• **RECORDS FOR PROCESSING**
(** A priority out of range is reported as another one. *)
Example priority_wraps :
  shown (udp_hook demo_set false true false (demo_event "<2048>Oct  1 22:14:15 h t: x"))
  = Some ("<2048>Oct  1 22:14:15 h t: x", [("syslog.pri", "0"); ("syslog.facility", "kern"); ("syslog.severity", "emerg")]).
Proof. vm_compute. reflexivity. Qed.
Definition _read_fault (fuel : nat) : M value :=
  '(k1, v1) <- _read_keyval fuel None ;;
  a1 <- py_setattr [] k1 v1 ;;
  '(k2, v2) <- _read_keyval fuel None ;;
  a2 <- py_setattr a1 k2 v2 ;;
  '(k3, v3) <- _read_keyval fuel None ;;
  a3 <- py_setattr a2 k3 v3 ;;
  ret (VFault a3).

(** ** [parse_stream] *)

Definition version_1_0 : string := bytes [1; 0]%N.

Inductive flow : Type :=
| Continue (result : option envelope)
| Break.

Definition is_set (result : option envelope) : bool :=
  match result with Some _ => true | None => false end.

Definition truthy_method (m : option string) : bool :=
  match m with Some s => truthy_str s | None => false end.

(** One iteration of the [while True] loop of [parse_stream]; [result] is
    [self._result], which is [None] until a header has been read. *)
Definition loop_body (fuel : nat) (result : option envelope) : M flow :=
  code <- _read 1 ;;
  if code =? "c" then
    if is_set result then raise (ParseError DuplicateEnvelopeHeader)
    else
      version <- _read 2 ;;
      if negb (version =? version_1_0) then raise (ParseError UnsupportedVersion)
      else ret (Continue (Some new_Call))
  else if code =? "r" then
    if is_set result then raise (ParseError DuplicateEnvelopeHeader)
    else
      version <- _read 2 ;;
      if negb (version =? version_1_0) then raise (ParseError UnsupportedVersion)
      else ret (Continue (Some new_Reply))
  else
    match result with
    | None => raise (ParseError InvalidMarker)
    | Some env =>
        if code =? "H" then
          '(key, v) <- _read_keyval fuel None ;;
          match env with
          | Call hs m args =>
              hs' <- dict_set hs key v ;; ret (Continue (Some (Call hs' m args)))
          | Reply hs val =>
              hs' <- dict_set hs key v ;; ret (Continue (Some (Reply hs' val)))
          end
        else if code =? "m" then
          match env with
          | Reply _ _ => raise (ParseError IllegalMethodOutsideCall)
          | Call hs m args =>
              if truthy_method m then raise (ParseError DuplicateMethodName)
              else
                r <- _read 2 ;;
                n <- unpack_H r ;;
                name <- _read (N.to_nat n) ;;
                ret (Continue (Some (Call hs (Some name) args)))
          end
        else if code =? "f" then
          match env with
          | Call _ _ _ => raise (ParseError IllegalFaultOutsideReply)
          | Reply hs val =>
              if truthy val then raise (ParseError IllegalExtraValue)
              else
                f <- _read_fault fuel ;;
                ret (Continue (Some (Reply hs f)))
          end
        else if code =? "z" then ret Break
        else
          match env with
          | Call hs m args =>
              v <- _read_object fuel code ;;
              ret (Continue (Some (Call hs m (args ++ [v])%list)))
          | Reply hs val =>
              if truthy val then raise (ParseError IllegalExtraValue)
              else
                v <- _read_object fuel code ;;
                ret (Continue (Some (Reply hs v)))
          end
    end.

Fixpoint parse_loop (fuel : nat) (result : option envelope) {struct fuel}
  : M (option envelope) :=
  match fuel with
  | O => out_of_fuel
  | S fuel' =>
      fl <- loop_body fuel' result ;;
      match fl with
      | Break => ret result
      | Continue result' => parse_loop fuel' result'
      end
  end.

(** Every loop iteration and every nested value consumes at least one byte,
    so twice the length of the input (plus one) bounds the recursion. *)
Definition parse_stream (s : stream) : result (option envelope * stream) :=
  parse_loop (2 * String.length s + 1) None s.

(** [parse_string] on a [str] argument. *)
Definition parse_string (s : string) : result (option envelope) :=
  match parse_stream s with
  | Ok (r, _) => Ok r
  | Raise e => Raise e
  | OutOfFuel => OutOfFuel
  end.

(** ** Semantic relations used in the statements *)

(** [m] refines to [m']: wherever [m] has enough fuel, [m'] agrees with it. *)
Definition le_fuel {A} (m m' : M A) : Prop :=
  forall s, m s <> OutOfFuel -> m' s = m s.

(** [triple P m s Q]: run on [s], the computation [m] returns in a state
    satisfying [Q] or raises; it runs out of fuel only if [P] fails. *)
Definition triple {A} (P : Prop) (m : M A) (s : stream)
    (Q : A -> stream -> Prop) : Prop :=
  match m s with
  | Ok (a, s') => Q a s'
  | Raise _ => True
  | OutOfFuel => ~ P
  end.

(** The value decoder returns [v] and leaves [s'] when started on [s] with the
    tag [code] already read. *)
Definition decodes (code : string) (s : stream) (v : value) (s' : stream) : Prop :=
  exists fuel, _read_object fuel code s = Ok (v, s').

(** [members s vs s']: starting at a tag byte, the stream [s] holds the values
    [vs], one after the other, then the terminator 'z', then [s']. *)
Inductive members : stream -> list value -> stream -> Prop :=
| members_end : forall s, members (String "z" s) [] s
| members_next : forall c s v s1 vs s2,
    c <> "z"%char ->
    decodes (String c EmptyString) s v s1 ->
    members s1 vs s2 ->
    members (String c s) (v :: vs) s2.

(** The bytes of an optional type name in front of a list: nothing, or 't',
    a two-byte length and a name of that (non-zero) length. *)
Definition type_prefix (pre : string) : Prop :=
  pre = EmptyString \/
  exists hi lo name,
    pre = "t" ++ String hi (String lo name) /\
    String.length name = N.to_nat (N_of_ascii hi * 256 + N_of_ascii lo) /\
    name <> EmptyString.

(** [iterations r s r' s']: some number of iterations of the loop of
    [parse_stream], none of which fails or breaks, lead from the envelope [r]
    and the stream [s] to [r'] and [s']. *)
Inductive iterations : option envelope -> stream -> option envelope -> stream -> Prop :=
| iterations_none : forall r s, iterations r s r s
| iterations_more : forall fuel r s r1 s1 r2 s2,
    loop_body fuel r s = Ok (Continue r1, s1) ->
    iterations r1 s1 r2 s2 ->
    iterations r s r2 s2.

(** Computations that never touch the stream and use no fuel. *)
Definition pure {A} (m : M A) : Prop :=
  forall s, match m s with
            | Ok (_, s') => s' = s
            | Raise _ => True
            | OutOfFuel => False
            end.

Definition zero2 : string := bytes [0; 0]%N.

(** The ways a declared length of zero can reach [parse_stream]: a binary
    value, a method name, and the type name of a list, a map or a remote
    (a remote inside a list: at the top level 'r' is the reply header). *)
Definition zero_length_messages : list string :=
  [ "c" ++ version_1_0 ++ "B" ++ zero2;
    "r" ++ version_1_0 ++ "B" ++ zero2;
    "c" ++ version_1_0 ++ "m" ++ zero2;
    "c" ++ version_1_0 ++ "Vt" ++ zero2;
    "r" ++ version_1_0 ++ "Vt" ++ zero2;
    "c" ++ version_1_0 ++ "Mt" ++ zero2;
    "r" ++ version_1_0 ++ "Mt" ++ zero2;
    "c" ++ version_1_0 ++ "Vrt" ++ zero2;
    "r" ++ version_1_0 ++ "Vrt" ++ zero2 ].

(** The envelope is a call whose method name is a non-empty string. *)
Definition method_set (r : option envelope) : Prop :=
  exists hs name args, r = Some (Call hs (Some name) args) /\ name <> EmptyString.

(** [suffix s' s]: the stream [s'] is what is left of [s] after some of its
    bytes have been read. *)
Definition suffix (s' s : stream) : Prop := exists p, s = p ++ s'.

(** The tags that stand for a value at the top level of a message: every
    byte but the headers 'c' and 'r' and the tags 'H', 'm', 'f' and 'z' of
    the loop of [parse_stream]. *)
Definition value_tag (c : ascii) : Prop :=
  c <> "c"%char /\ c <> "r"%char /\ c <> "H"%char /\ c <> "m"%char /\
  c <> "f"%char /\ c <> "z"%char.

(** [arguments s vs s']: the stream [s] holds the top-level values [vs], one
    after the other, then the terminator 'z', then [s']. *)
Inductive arguments : stream -> list value -> stream -> Prop :=
| arguments_end : forall s, arguments (String "z" s) [] s
| arguments_next : forall c s v s1 vs s2,
    value_tag c ->
    decodes (String c EmptyString) s v s1 ->
    arguments s1 vs s2 ->
    arguments (String c s) (v :: vs) s2.

(** The two bytes of a length [n] in the format '>H'. *)
Definition pack_H (n : nat) : string :=
  bytes [N.of_nat n / 256; N.of_nat n mod 256]%N.

(** Every byte of the string is below 0x7F. *)
Fixpoint plain_ascii (s : string) : bool :=
  match s with
  | EmptyString => true
  | String c s' => in_range (N_of_ascii c) 0 127 && plain_ascii s'
  end.

Definition is_call (r : option envelope) : bool :=
  match r with Some (Call _ _ _) => true | _ => false end.

Definition is_reply (r : option envelope) : bool :=
  match r with Some (Reply _ _) => true | _ => false end.

(** Whether [map_store] accepts the key: under a type name the key goes
    through [str], which fails on non-ASCII text; without one it must be
    hashable. *)
Definition storable (cast : option string) (key : value) : bool :=
  if match cast with Some c => truthy_str c | None => false end
  then match key with VUnicode cps => is_ascii cps | _ => true end
  else hashable key.

(** [entries s kvs s']: starting at a tag byte, the stream [s] holds the
    key/value pairs [kvs], one after the other, then the terminator 'z', then
    [s']. *)
Inductive entries : stream -> list (value * value) -> stream -> Prop :=
| entries_end : forall s, entries (String "z" s) [] s
| entries_next : forall c s k c' s1 v s2 kvs s3,
    c <> "z"%char ->
    decodes (String c EmptyString) s k (String c' s1) ->
    decodes (String c' EmptyString) s1 v s2 ->
    entries s2 kvs s3 ->
    entries (String c s) ((k, v) :: kvs) s3.

(** [shape code v]: the kind of object, and its bounds, that the value
    decoder returns for each tag. *)
Inductive shape : string -> value -> Prop :=
| shape_N : shape "N" VNone
| shape_T : shape "T" (VBool true)
| shape_F : shape "F" (VBool false)
| shape_I : forall i, (- 2 ^ 31 <= i < 2 ^ 31)%Z -> shape "I" (VInt i)
| shape_L : forall i, (- 2 ^ 63 <= i < 2 ^ 63)%Z -> shape "L" (VLong i)
| shape_D : forall bits, (bits < 2 ^ 64)%N -> shape "D" (VFloat bits)
| shape_d : forall secs,
    (-62135596800 <= secs <= 253402300799)%Z -> shape "d" (VDate secs)
| shape_text : forall code cps,
    code = "s" \/ code = "x" \/ code = "S" \/ code = "X" ->
    shape code (VUnicode cps)
| shape_b : shape "b" VNone
| shape_B : forall data,
    (1 <= N.of_nat (String.length data) <= 65535)%N -> shape "B" (VBinary data)
| shape_r : forall type cps,
    (forall t, type = Some t -> t <> EmptyString) ->
    shape "r" (VRemote type (VUnicode cps))
| shape_V : forall ms, shape "V" (VList ms)
| shape_V_tuple : forall ms, shape "V" (VTuple ms)
| shape_M : forall kvs, shape "M" (VDict kvs)
| shape_M_typed : forall name kvs,
    name <> EmptyString -> shape "M" (VMagic name kvs).
Definition NewRR (s : string) : option string * option string :=
  if strings.HasSuffix s "!" then (None, Some "bad rdata")
  else if String.prefix ";" s then (None, None)
  else (Some s, None).

Definition Fqdn (s : string) : string :=
  if strings.HasSuffix s "." then s else s +:+ ".".

Definition Quote (v : string) : string :=
  String quote_byte (v +:+ String quote_byte "").

Definition SetReply (m r : dns.Msg string) : dns.Msg string :=
  dns.mkMsg (dns.Id r) true (dns.Opcode r) dns.RcodeSuccess
            (take 1 (dns.Question_ r)) (dns.Answer m) (dns.Ns m) (dns.Extra m).

Definition SetRcode (m r : dns.Msg string) (rcode : Z) : dns.Msg string :=
  dns.set_Rcode (SetReply m r) rcode.

(** A query for [www.a.test.] and the answer of the one upstream server
    that works. *)
Definition query (qtype : Z) : dns.Msg string :=
  dns.mkMsg 7 false 0 0 [dns.mkQuestion "a.test." qtype 1] [] [] [].

Definition upstream_reply : dns.Msg string :=
  dns.mkMsg 7 true 0 0 [dns.mkQuestion "a.test." 1 1]
            ["a.test. 60 IN A 198.51.100.7"] [] [].

(** The network counts the exchanges; only [192.0.2.53:53] answers. *)
Definition Exchange (w : nat) (r : dns.Msg string) (a : string)
  : option (dns.Msg string) * option string * nat :=
  if String.eqb a "192.0.2.53:53" then (Some upstream_reply, None, S w)
  else (None, Some "i/o timeout", S w).

Definition Question_String (q : dns.Question) : string :=
  ";" +:+ dns.Name q.

Definition GoSyntax (m : dns.Msg string) : string := "&dns.Msg{}".

(** Field maps and documents. *)
Definition value_only (v : string) : gmap string string :=
  {[ "value" := v ]}.

Definition mx_record : gmap string string :=
  {[ "hostname" := "@"; "ttl" := "300"; "priority" := "10";
     "value" := "mail.a.test." ]}.

Definition www_record : gmap string string :=
  {[ "hostname" := "www"; "priority" := "10"; "value" := "192.0.2.1" ]}.

(** <<{"good.test": {"A": [{"value": "192.0.2.1"}]},
      "bad.test":  {"A": [{"value": "!"}]}}>>, the first entry visited
    first. *)
Definition two_domains
  : list (string *
          (string + list (string * list (option (gmap string string))))) :=
  [ ("good.test", inr [("A", [Some (value_only "192.0.2.1")])]);
    ("bad.test", inr [("A", [Some (value_only "!")])]) ].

• **ABOUT THIS EXERCISE**
Scan the material for the string "Fixpoint". Copy each line where it appears.

• **TASK ANSWER**
Fixpoint parse_loop (fuel : nat) (result : option envelope) {struct fuel}
Fixpoint plain_ascii (s : string) : bool :=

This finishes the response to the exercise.